120P Diagnostic delay in Korean adults with spinal muscular atrophy

Spinal muscular atrophy (SMA) is an autosomal recessive genetic disease characterized by the loss of motor neurons in the spinal cord and brainstem, leading to muscle atrophy and weakness. To understand the diagnostic process of Korean patients with SMA, we analyzed their clinical characteristics and challenges. We conducted a retrospective study of 38 patients with SMA (9 type II and 29 type III) between January 2000 and September 2023. Clinical, laboratory, and genetic data were reviewed.

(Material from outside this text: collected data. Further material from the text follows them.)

(** X14: on a to graph whose edges are layered and whose nodes are all
    registered, and a from graph whose constructs all have a node,
    [generate_changed_sql] raises nothing.  The ordered keys come once each
    and are the new keys and the final changed keys, which are constructs of
    both graphs.  What the run appends is, in this order: the reverse steps
    of the changed keys that have a reverse statement, in the order of the
    keys; one create or alter step per key, in the opposite order; one
    delete step per key of the from graph that the to graph lacks.  The
    statements of both graphs stay as they were. *)
Theorem generate_changed_sql_plans_three_passes set_iter rank depth s :
  iterates set_iter ->
  dom (node_map (to_sql_graph s)) = dom (nodes (to_sql_graph s)) ->
  dom (nodes (from_sql_graph s)) ⊆ dom (node_map (from_sql_graph s)) ->
  layered rank depth (node_map (to_sql_graph s)) ->
  ∃ s' keys changed_keys emitted,
    generate_changed_sql set_iter depth s = Ok (s', keys, changed_keys) ∧
    NoDup keys ∧
    (∀ k, k ∈ keys ↔
          k ∈ dom (nodes (to_sql_graph s)) ∖ dom (nodes (from_sql_graph s)) ∨
          k ∈ changed_keys) ∧
    changed_keys ⊆
      dom (nodes (from_sql_graph s)) ∩ dom (nodes (to_sql_graph s)) ∧
    generated_operations s' = generated_operations s ++ emitted ∧
    step_summary <$> emitted =
      omap (spec_teardown (nodes (from_sql_graph s)) changed_keys) keys ++
      (fst <$> omap (rebuild_entry (to_sql_graph s) changed_keys) (rev keys)) ++
      omap (delete_entry (nodes (from_sql_graph s)))
        (set_iter (dom (nodes (from_sql_graph s)) ∖
                   dom (nodes (to_sql_graph s)))) ∧
    nodes (from_sql_graph s') = nodes (from_sql_graph s) ∧
    nodes (to_sql_graph s') = nodes (to_sql_graph s).
Proof.
  intros Hit Hto Hfrom Hlay. unfold generate_changed_sql, diff_keys. cbv zeta.
  set (nf := nodes (from_sql_graph s)). set (nt := nodes (to_sql_graph s)).
  destruct (changed_loop (from_sql_graph s) (to_sql_graph s)
              (set_iter (dom nf ∩ dom nt)) ∅) as (ch0 & Ech & Hch0).
  { intros k Hk. apply (iterates_elem_of _ _ _ Hit) in Hk.
    apply elem_of_intersection in Hk as [H1 H2].
    split; apply elem_of_dom; assumption. }
  rewrite Ech. cbn [mbind result_bind]. unfold sort_sql_changes. cbv zeta.
  assert (∀ k, k ∈ ch0 -> k ∈ dom nf ∧ k ∈ dom nt) as Hch0_sub.
  { intros k Hk. apply Hch0 in Hk as [Hk|(_ & old & new & Ho & Hn & _)].
    - destruct (not_elem_of_empty _ Hk).
    - split; apply elem_of_dom; eauto. }
  assert (dom nt ∖ dom nf ∪ ch0 ⊆ dom (node_map (to_sql_graph s))) as Hall.
  { rewrite Hto. intros k Hk. apply elem_of_union in Hk as [Hk|Hk].
    - apply elem_of_difference in Hk as [Hk _]. exact Hk.
    - apply Hch0_sub in Hk as [_ Hk]. exact Hk. }
  assert (∀ x, x ∈ set_iter (dom nt ∖ dom nf ∪ ch0) ->
               x ∈ dom nt ∖ dom nf ∪ ch0) as Hiter.
  { intros x Hx. apply (iterates_elem_of _ _ _ Hit) in Hx. exact Hx. }
  destruct (sort_loop_cascades rank depth (to_sql_graph s)
              (dom nt ∖ dom nf ∪ ch0) (set_iter (dom nt ∖ dom nf ∪ ch0))
              [] ch0 Hlay Hall Hiter) as (keys & extra & Es & Hmem & Hex & _).
  destruct (sort_loop_places rank depth (to_sql_graph s)
              (dom nt ∖ dom nf ∪ ch0) (set_iter (dom nt ∖ dom nf ∪ ch0))
              [] ch0 Hlay Hall (iterates_NoDup _ _ Hit) Hiter NoDup_nil_2)
    as (keys' & extra' & Es' & ND & _ & _).
  { intros x _ Hx. inversion Hx. }
  rewrite Es in Es'. injection Es' as <- _.
  rewrite Es. cbn [mbind result_bind].
  set (ch := ch0 ∪ extra).
  assert (∀ k, k ∈ ch -> k ∈ dom nf ∧ k ∈ dom nt) as Hch_sub.
  { intros k Hk. apply elem_of_union in Hk as [Hk|Hk]; [exact (Hch0_sub k Hk)|].
    destruct (Hex k Hk) as (Hnot & k0 & _ & _ & Hdesc).
    apply (proper_descendant_registered rank depth) in Hdesc; [|exact Hlay].
    rewrite Hto in Hdesc. split; [|exact Hdesc].
    destruct (decide (k ∈ dom nf)) as [Hin|Hout]; [exact Hin|].
    destruct Hnot. apply elem_of_union. left.
    apply elem_of_difference. split; assumption. }
  assert (∀ k, k ∈ keys ↔ k ∈ dom nt ∖ dom nf ∨ k ∈ ch) as Hkeys.
  { intros k. rewrite Hmem, (iterates_elem_of _ _ _ Hit). subst ch.
    rewrite !elem_of_union. split.
    - intros [Hk|[[Hk|Hk]|Hk]]; [inversion Hk|tauto..].
    - intros [Hk|[Hk|Hk]]; tauto. }
  assert (∀ k, k ∈ keys -> k ∈ dom nt) as Hkeys_to.
  { intros k Hk. apply Hkeys in Hk as [Hk|Hk].
    - apply elem_of_difference in Hk as [Hk _]. exact Hk.
    - apply Hch_sub in Hk as [_ Hk]. exact Hk. }
  match goal with
  | |- context [for_each (teardown_step _ _) _ ?s0] =>
      destruct (teardown_pass_shape set_iter ch keys s0)
        as (s1 & em1 & E1 & G1 & S1 & N1 & _ & T1)
  end.
  { intros k _ Hk. simpl. apply Hch_sub in Hk as [Hk _].
    split; apply elem_of_dom; [exact Hk|]. apply Hfrom. exact Hk. }
  simpl in G1, S1, N1, T1. rewrite E1. cbn [mbind result_bind].
  destruct (rebuild_pass_shape set_iter ch (rev keys) s1)
    as (s2 & em2 & E2 & G2 & R2 & _ & N2 & _ & F2 & _).
  { rewrite rev_reverse, reverse_Permutation. exact ND. }
  { intros k Hk. rewrite elem_of_rev in Hk. apply Hkeys_to in Hk. rewrite T1.
    split; apply elem_of_dom; [exact Hk|]. rewrite Hto. exact Hk. }
  rewrite T1 in R2, N2. rewrite E2. cbn [mbind result_bind].
  destruct (delete_pass_shape (set_iter (dom nf ∖ dom nt)) s2)
    as (s3 & em3 & E3 & G3 & S3 & _ & _ & F3 & T3 & _).
  { intros k Hk. apply (iterates_elem_of _ _ _ Hit) in Hk.
    apply elem_of_difference in Hk as [Hk _]. rewrite F2, N1.
    apply elem_of_dom. exact Hk. }
  rewrite F2, N1 in S3. rewrite E3. cbn [mbind result_bind].
  exists s3, keys, ch, (em1 ++ em2 ++ em3).
  split; [reflexivity|]. split; [exact ND|]. split; [exact Hkeys|].
  split.
  { intros k Hk. apply Hch_sub in Hk as [H1 H2].
    apply elem_of_intersection. split; assumption. }
  split; [rewrite G3, G2, G1, <- !app_assoc; reflexivity|].
  split.
  { rewrite !fmap_app, S1, S3, <- R2, <- list_fmap_compose. reflexivity. }
  split; [rewrite F3, F2; exact N1|]. rewrite T3. exact N2.
Qed.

The median ages at symptom onset and diagnosis were 3.0 years [interquartile range: 1.0–7.3 years] and 25.0 years [interquartile ranges: 10.5–37.3 years], respectively. The median diagnostic delay was 19.6 years [interquartile range: 6.4–31.0]. A significantly longer delay was observed in SMA type III patients (median: 21.0 years, interquartile range: 11.0–31.0) compared to SMA type II patients (median: 3.0 years, interquartile range: 0.9–12.9 years) (p=0.006). No significant difference was observed in the number of clinic visits before diagnosis between patients with SMA type II (median: 2.0, interquartile range: 1.0–4.5) and type III (median: 2.0, interquartile range: 2.0–6.0, p=0.282). The number of clinic visits before diagnosis showed no significant association with the age at symptom onset and diagnosis (p=0.998 and 0.291, respectively). Our investigation is the first examination of the diagnostic journey of Korean patients with SMA. As treatments for SMA progress, the significance of an accurate diagnosis has increased, highlighting the importance of reviewing the diagnostic advancements made thus far.